[Task]
Below are the entries to work from; restate word for word the portion that opens with the line containing "destruct Hstep as" and closes with the line containing "l s' Hl He].", keeping both.

[Opening Records section]

Lemma string_step_wf s s' : lsh_string_wf s → string_step s s' → lsh_string_wf s'.
Proof.
  intros Hwf Hstep.
  destruct Hstep as [s i c s' Hi He | s start l c s' [Hs _] [Hl _] He | s start l d s' [Hs _] [Hl _] Hd He
    | s start l from s' [Hs _] [Hl _] [Hf _] Hfrom He | s start n s' [Hs _] Hn He
    | s start l n s' [Hs _] [Hl _] Hn He | s l s' Hl He].
  - destruct (lsh_string_putc_spec s i c) as (s1 & Hs1 & Hw & _); [done | | congruence].
    unfold lsh_string_putc in He. ok_inv. unfold is_u32 in Hi. lia.
  - destruct (lsh_string_set_spec s start l c) as (s1 & Hs1 & Hw & _); [done.. | | congruence].
    unfold lsh_string_set in He. ok_inv.
    match goal with H : ASSERT_ROOM _ _ _ = _ |- _ => apply ASSERT_ROOM_inv in H end. lia.
  - destruct (lsh_string_write_spec s start l d) as (s1 & Hs1 & Hw & _); [done.. | | | done | congruence];
      unfold lsh_string_write in He; ok_inv; case_bool_in He; try done;
      match goal with H : ASSERT_ROOM _ _ _ = _ |- _ => apply ASSERT_ROOM_inv in H end; lia.
  - unfold lsh_string_move in He. ok_inv. case_bool_in He; [done |].
    match goal with H : ASSERT_ROOM _ _ _ = _ |- _ => apply ASSERT_ROOM_inv in H end. ok_inv.
    destruct (splice_wf s start (slice from l (ls_data s))) as [Hw _]; [done | done | | | done].
    + rewrite lenZ_slice; lia.
    + unfold slice. apply Forall_take, Forall_drop, Hwf.
  - destruct (lsh_string_write_uint32_spec s start n) as (s1 & Hs1 & Hw & _); [done.. | | done | congruence].
    unfold lsh_string_write_uint32 in He. ok_inv.
    match goal with H : ASSERT_ROOM _ _ _ = _ |- _ => apply ASSERT_ROOM_inv in H end. lia.
  - unfold lsh_string_write_bignum in He. ok_inv.
    match goal with H : ASSERT_ROOM _ _ _ = _ |- _ => apply ASSERT_ROOM_inv in H end.
    rewrite get_str_256_spec in He by lia.
    destruct (splice_wf s start (be_bytes (Z.to_nat l) n)) as [Hw _];
      [done | done | rewrite lenZ_be_bytes; lia | apply be_bytes_bytes |].
    rewrite assert_nul_wf in He by done. by injection He as <-.
  - destruct (lsh_string_trunc_spec s l) as (s1 & Hs1 & Hw & _); [done | | congruence].
    unfold lsh_string_trunc in He. ok_inv. unfold is_u32 in Hl. lia.
Qed.


End reachable.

[Closing Records section]

[Answer to the exercise]
  destruct Hstep as [s i c s' Hi He | s start l c s' [Hs _] [Hl _] He | s start l d s' [Hs _] [Hl _] Hd He
    | s start l from s' [Hs _] [Hl _] [Hf _] Hfrom He | s start n s' [Hs _] Hn He
    | s start l n s' [Hs _] [Hl _] Hn He | s l s' Hl He].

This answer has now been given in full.